Scientific classification
- Kingdom: Plantae
- Clade: Tracheophytes
- Clade: Angiosperms
- Clade: Eudicots
- Clade: Asterids
- Order: Ericales
- Family: Ericaceae
- Genus: Andersonia
- Species: A. ferricola
- Binomial name: Andersonia ferricola Lemson

= Andersonia ferricola =

- Genus: Andersonia (plant)
- Species: ferricola
- Authority: Lemson
- Conservation status: P1

Species of flowering plant

Andersonia ferricola is a species of flowering plant in the family Ericaceae and is endemic to a restricted part of the southwest of Western Australia. It is a straggling shrub with twisted, narrowly egg-shaped leaves and pale lilac, tube-shaped flowers.

==Description==
Andersonia ferricola is a straggling shrub that typically grows to a height of up to 50 cm. The leaves are wavy, twisted, narrowly egg-shaped, and 8-15 mm long, the upper surface more or less glabrous and the lower surface with a few woolly hairs. The flowers are arranged in clusters of up to 30 in leaf axils, with narrowly egg-shaped, leaf-like bracteoles 6–7 mm long. The sepals are narrowly egg-shaped to linear, 8–9 mm long, and the petals form a cylindrical tube 7–8 mm long with lobes spreading lobes 2.2–3.0 mm long. The stamens are 6.6–8 mm long, the anthers white and spindle-shaped to linear 2.0–2.5 mm long.

==Taxonomy==
Andersonia ferricola was first formally described in 2007 by Kristina L. Lemson in the journal Nuytsia from specimens collected in the Whicher Range area in 1993. The specific epithet (ferricola) means 'iron-dweller', and refers to the species ironstone habitat.
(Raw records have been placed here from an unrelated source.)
(* ===== verification/CliApply.v ===== *)
(** * Applying a project ([cli/src/cmd/apply.rs], [apply/deno.rs], [chiselc/src/parse.rs], [main.rs])

    What [chisel apply] sends to the server: the types of the models, the
    modules, the policies and the candidates for indexes, which the compiler
    [chiselc] finds in the modules.  The compiler runs as a process; its parser
    and its printers are parameters, and so are the compiler of TypeScript, the
    node-style build, the package file, git and the files of the policies. *)

From S2P Require Import Prelude Json PolicyRules Apply Rewriter Models Project.

(** ** The compiler *)

Inductive Target := JavaScript | TypeScript | FilterPropertiesTarget.

Definition target_from_str (target : string) : option Target :=
  if String.eqb target "js" then Some JavaScript
  else if String.eqb target "ts" then Some TypeScript
  else if String.eqb target "filter-properties" then Some FilterPropertiesTarget
  else None.

(** swc: the parser, and the printer with and without types. *)
Class ChiselcLib := {
  parse_module : string -> result Ast.Module_;
  emit_js : Ast.Module_ -> string;
  emit_ts : Ast.Module_ -> string;
}.

(** [Serialize for FilterProperties] *)
Definition filter_properties_json (f : FilterProperties) : json :=
  JObject [("entity_name", JString (entity_name f)); ("properties", JArray (JString <$> fp_properties f))].

Section Chiselc.
Context {CL : ChiselcLib} {JT : JsonText}.

Definition emit (module : Ast.Module_) (target : Target) : string :=
  match target with
  | JavaScript => emit_js module
  | TypeScript => emit_ts module
  | FilterPropertiesTarget => ""
  end.

Definition compile (code : string) (symbols : Symbols) (target : Target) : result string :=
  module ← parse_module code;
  '(module, indexes) ← rewrite symbols module;
  let output :=
    match target with
    | FilterPropertiesTarget => json_print (JArray (filter_properties_json <$> indexes)) +:+ newline
    | _ => ""
    end in
  Ok (output +:+ emit module target).

(** [Symbols::register_entity], for each of the options [-e]. *)
Definition register_entities (entities : list string) : Symbols :=
  foldl (fun symbols entity => {[entity]} ∪ symbols) ∅ entities.

(** What [main] prints; it prints all of it at the end, or fails. *)
Definition chiselc_main (data : string) (entities : list string) (target : Target) : result string :=
  compile data (register_entities entities) target.

(** ** Using the compiler *)

(** The standard output of the process; its exit status is not looked at. *)
Definition chiselc_stdout (code : string) (entities : list string) (target : string) : string :=
  match target_from_str target with
  | Some t => match chiselc_main code entities t with Ok out => out | _ => "" end
  | None => ""
  end.

Definition output_to_string (stdout : string) : string := trim stdout.

Definition chiselc_output (code target : string) (entities : list string) : result string :=
  Ok (output_to_string (chiselc_stdout code entities target)).

(** [Value]'s [Index], on a key, and [as_str]. *)
Definition json_index (j : json) (k : string) : json :=
  match j with JObject m => default JNull (alist_get k m) | _ => JNull end.
Definition json_str (j : json) : option string := match j with JString s => Some s | _ => None end.

Definition unwrap_none : string := "called `Option::unwrap()` on a `None` value".

Definition parse_index (index : json) : result IndexCandidate :=
  entity_name ← unwrap (json_str (json_index index "entity_name")) unwrap_none;
  properties ← match json_index index "properties" with
               | JArray properties => mapM (fun prop => unwrap (json_str prop) unwrap_none) properties
               | _ => Ok []
               end;
  Ok {| ic_entity_name := entity_name; ic_properties := properties |}.

Definition parse_indexes (code : string) (entities : list string) : result (list IndexCandidate) :=
  indexes ← chiselc_output code "filter-properties" entities;
  indexes ← option_context (json_parse indexes) "invalid JSON";
  match indexes with
  | JArray indexes => mapM parse_index indexes
  | _ => Ok []
  end.

(** ** The modules, in the style of Deno *)

(** The file names as URLs, the compiler of TypeScript (from the root module to
    its URL and all modules) and the parser of URLs. *)
Class DenoBuild := {
  url_from_file_path : string -> option string;
  compile_modules : string -> result (string * list (string * string));
  url_parse : string -> option string;
}.

Definition add_module {DB : DenoBuild} (root_url : string) (entities : list string) (optimize auto_index : bool)
    (s : list (string * string) * list IndexCandidate) (m : string * string)
    : result (list (string * string) * list IndexCandidate) :=
  let '(modules, index_candidates) := s in
  let '(url, code) := m in
  url ← unwrap (url_parse url) "called `Result::unwrap()` on an `Err` value";
  let url := if String.eqb url root_url then "file:///__root.ts" else url in
  code ← (if optimize then chiselc_output code "js" entities else Ok code);
  index_candidates ← (if auto_index then candidates ← parse_indexes code entities; Ok (index_candidates ++ candidates)
                      else Ok index_candidates);
  Ok (modules ++ [(url, code)], index_candidates).

Definition deno_apply {DB : DenoBuild} (routes : list FileRoute) (topics : list FileTopic) (entities : list string)
    (optimize auto_index : bool) : result (list (string * string) * list IndexCandidate) :=
  let import_fn path := option_context (url_from_file_path path) "Cannot convert file path to import URL" in
  root_code ← with_context (codegen_root_module import_fn routes topics)
                "Could not generate code for file-based routing and event topics";
  '(root_url, compiled) ← with_context (compile_modules root_code) "Could not compile routes (using deno-style modules)";
  foldM (add_module root_url entities optimize auto_index) ([], []) compiled.

(** ** The request *)

(** The rest of what the command looks at. *)
Class CliEnv := {
  read_to_string : string -> result string;
  get_git_version : option string;
  is_chiselc_available : bool;
  node_apply : list FileRoute -> list FileTopic -> list string -> bool -> bool -> bool ->
    result (list (string * string) * list IndexCandidate);
}.

Definition DEFAULT_APP_NAME : string := "ChiselStrike Application".

(** What is not a package is the JSON string of two braces. *)
Definition package_of (text : result string) : json :=
  match text with
  | Ok x => default (JString "{}") (json_parse x)
  | _ => JString "{}"
  end.

Definition version_tag_of (package : json) (git_version : option string) : string :=
  let version_tag := default "" (json_str (json_index package "version")) in
  match git_version with
  | Some v => if str_is_empty version_tag then v else version_tag +:+ "-" +:+ v
  | None => version_tag
  end.

Definition policy_request {CE : CliEnv} (p : string) : result PolicyUpdateRequest :=
  policy_config ← read_to_string p;
  Ok {| pu_policy_config := policy_config; pu_path := p |}.

(** [apply], up to the call of the server. *)
Definition cli_apply_request {FT : FloatText} {TP : TsParser} {FS : Fs} {DB : DenoBuild} {CE : CliEnv}
    (manifest : Manifest) (cwd version_id : string) (allow_type_deletion type_check : bool) : result ApplyRequest :=
  models ← models manifest cwd;
  route_map ← route_map manifest cwd;
  topic_map ← topic_map manifest cwd;
  policies ← policies manifest cwd;
  types_req ← parse_types models;
  let entities := at_name <$> types_req in
  let optimize := is_chiselc_available && mf_optimize manifest in
  let auto_index := is_chiselc_available && mf_auto_index manifest in
  '(modules, index_candidates) ←
    match mf_modules manifest with
    | NodeModules => node_apply route_map topic_map entities optimize auto_index type_check
    | DenoModules => deno_apply route_map topic_map entities optimize auto_index
    end;
  policy_req ← mapM policy_request policies;
  let package := package_of (read_to_string "./package.json") in
  let app_name := default DEFAULT_APP_NAME (json_str (json_index package "name")) in
  let version_tag := version_tag_of package get_git_version in
  Ok {| rq_types := types_req;
        rq_modules := modules;
        rq_index_candidates := index_candidates;
        rq_policies := policy_req;
        rq_allow_type_deletion := allow_type_deletion;
        rq_version_id := version_id;
        rq_version_tag := version_tag;
        rq_app_name := app_name |}.

End Chiselc.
==Distribution and habitat==
This species of Andersonia grows in dense, low heath on winter-wet ironstone flats in a small area south-east of Busselton in the Jarrah Forest, Swan Coastal Plain and Warren bioregions of south-western Western Australia.

==Conservation status==
Andersonia ferricola is listed as "Priority One" by the Government of Western Australia Department of Biodiversity, Conservation and Attractions, meaning that it is known from only one or a few locations where it is potentially at risk.